WASHINGTON, D.C. — A group of individual New Hampshire voters and the League of Women Voters filed a federal lawsuit today alleging that a scheme involving thousands of AI-generated robocalls sought to suppress Democratic voter participation in New Hampshire’s 2024 presidential primary. 

According to the lawsuit, the defendants — political operative Steve Kramer and two telecom companies — sent thousands of robocalls simulating the voice of President Joe Biden that urged recipients not to vote in New Hampshire’s Jan. 23, 2024 presidential primary. The robocalls, which the lawsuit says were executed just two days prior to the primary and at a very low cost, told voters to “save” their vote for the general election. 

The complaint states that the robocalls specifically attempted to intimidate and deter likely Democratic voters from participating in the primary by “falsely and maliciously” stating that doing so would “only enable[] the Republicans in their quest to elect Donald Trump again.”

The lawsuit also claims that at least some of the robocalls “spoofed” a personal phone number “associated with a prominent former state Democratic Party leader known to be a supporter of President Biden.”

“If Defendants’ deceptive and coercive tactics are not immediately declared unlawful, enjoined, and punished, citizens’ ability to exercise their right to vote free and unimpaired—the linchpin of all other civil and political rights—will be imperiled,” the lawsuit reads. 

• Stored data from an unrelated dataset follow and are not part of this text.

Lemma RebuildTaskIndex_ok records t retired : index_ok records t -> zlen records < zlen (k_slots t) -> zlen records <= U32_MAX - 1 ->
  exists t', RebuildTaskIndex retired t = Some t' /\ index_ok records t' /\ zlen (k_slots t') = zlen (k_slots t) /\ k_free t' = k_free t /\
    count_slots IndexOccupied (k_slots t') <= zlen records /\
    forall j r, zget records j = Some r -> t_id r <> 0 -> t_id r <> retired -> reachable_slot (k_slots t') (t_id r) j.
Proof.
  intros H Hroom Hsize. unfold RebuildTaskIndex. rewrite (io_records _ _ H). pose proof (zlen_nonneg records) as Hpos.
  destruct (for_each_inv (fun d t' => index_ok records t' /\ zlen (k_slots t') = zlen (k_slots t) /\ k_free t' = k_free t /\
    count_slots IndexOccupied (k_slots t') <= zlen d /\
    forall j r, 0 <= j < zlen d -> zget records j = Some r -> t_id r <> 0 -> t_id r <> retired -> reachable_slot (k_slots t') (t_id r) j)
    (rebuild_one retired) (range 0 (zlen records)) (set_index (replicate (length (k_slots t)) IndexEmpty) 0 0 t))
    as (t' & -> & H1 & H2 & H3 & H4 & H5).
  - split; [by apply index_ok_clear|]. cbn [k_slots k_free set_index]. split; [apply zlen_replicate|]. split; [done|].
    rewrite count_slots_replicate by done. change (zlen []) with 0. split; [lia|]. lia.
  - intros d i rest t1 E (H1 & H2 & H3 & H4 & H5). pose proof (zlen_nonneg d).
    assert (zget (range 0 (zlen records)) (zlen d) = Some i) as Hi by (rewrite E; by apply zget_app_mid).
    assert (zlen d < zlen records) by (apply zget_range in Hi; rewrite zlen_range in Hi by lia; lia).
    rewrite zget_range_ix in Hi by lia. injection Hi as <-. rewrite Z.add_0_l. unfold rebuild_one. rewrite (io_records _ _ H1).
    destruct (zget_is_Some records (zlen d) ltac:(lia)) as [r Er]. rewrite Er. cbn [mbind option_bind].
    rewrite zlen_app. change (zlen [zlen d]) with 1.
    destruct (Z.eqb_spec (t_id r) 0) as [E0|Hne]; cbn [negb andb].
    { exists t1. split; [done|]. split; [done|]. split; [done|]. split; [done|]. split; [lia|]. intros j r' Hj Er' Hn0 Hnr.
      destruct (decide (j = zlen d)) as [->|]; [congruence | apply H5; [lia | done..]]. }
    destruct (Z.eqb_spec (t_id r) retired) as [E0|Hnr]; cbn [negb].
    { exists t1. split; [done|]. split; [done|]. split; [done|]. split; [done|]. split; [lia|]. intros j r' Hj Er' Hn0 Hnr.
      destruct (decide (j = zlen d)) as [->|]; [congruence | apply H5; [lia | done..]]. }
    destruct (IndexTask_ok H1 (t_id r) (zlen d) Hne) as (t2 & -> & [I1 I2 I3 I4 I5 I6]); [by exists r | lia | lia |].
    cbn [mbind option_bind]. exists t2. split; [done|]. split; [done|]. split; [congruence|]. split; [congruence|]. split; [lia|].
    intros j r' Hj Er' Hn0 Hnr'. destruct (decide (j = zlen d)) as [->|]; [congruence|]. apply I5; [done | lia | apply H5; [lia | done..]].
  - exists t'. rewrite zlen_range in H4, H5 by lia. rewrite Z.sub_0_r in *. split; [done|]. split; [done|]. split; [done|]. split; [done|]. split; [done|].
    intros j r Er. apply H5; [by eapply zget_range | done].
Qed.

(** ** Forgetting *)
Record forgotten (records : list TaskRecord) (t : Tasks) (index : Z) (t' : Tasks) : Prop := {
  fg_ok : index_ok records t';
  fg_length : zlen (k_slots t') = zlen (k_slots t);
  fg_free : k_free t' = k_free t;
  fg_other : forall id' j, id' <> 0 -> j <> index -> 0 <= j < U32_MAX - 1 -> has_id records id' j ->
    reachable_slot (k_slots t) id' j -> reachable_slot (k_slots t') id' j;
  fg_count : count_slots IndexOccupied (k_slots t') <= count_slots IndexOccupied (k_slots t) - 1 \/
    count_slots IndexOccupied (k_slots t') <= zlen records;
}.

Section ForgetTask.
Context {records : list TaskRecord} {t : Tasks} (H : index_ok records t).
Context (id index : Z) (Hid : id <> 0) (Hix : has_id records id index) (Hb : 0 <= index < U32_MAX - 1).
Context (Hroom : zlen records < zlen (k_slots t)) (Hsize : zlen records <= U32_MAX - 1).
#[local] Abbreviation slots := (k_slots t).
#[local] Abbreviation cap := (zlen (k_slots t)).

The new civil suit asserts that the defendants’ AI-generated, “mass voter suppression” scheme must be declared unlawful under Section 11(b) of the Voting Rights — which protects voters from intimidation — as well as the Telephone Consumer Protection Act and New Hampshire state law. In addition to requesting that a federal court declare the defendants’ conduct “unlawful for the sake of protecting the long-term health of American democracy,” the plaintiffs seek monetary damages. 

Meanwhile, a criminal probe into the robocalls announced by the New Hampshire attorney general’s office in early February remains ongoing. At the end of February, Kramer — who admitted to orchestrating the robocall scheme and has engaged in past election-related misconduct — said he wanted to “wake up” the country about the potential for AI to influence elections. 

Today’s lawsuit concluded that if the defendants are not permanently prohibited from “deploying AI-generated robocalls, there is a strong likelihood that it will happen again.”

Read the complaint here.

Learn more about the case here.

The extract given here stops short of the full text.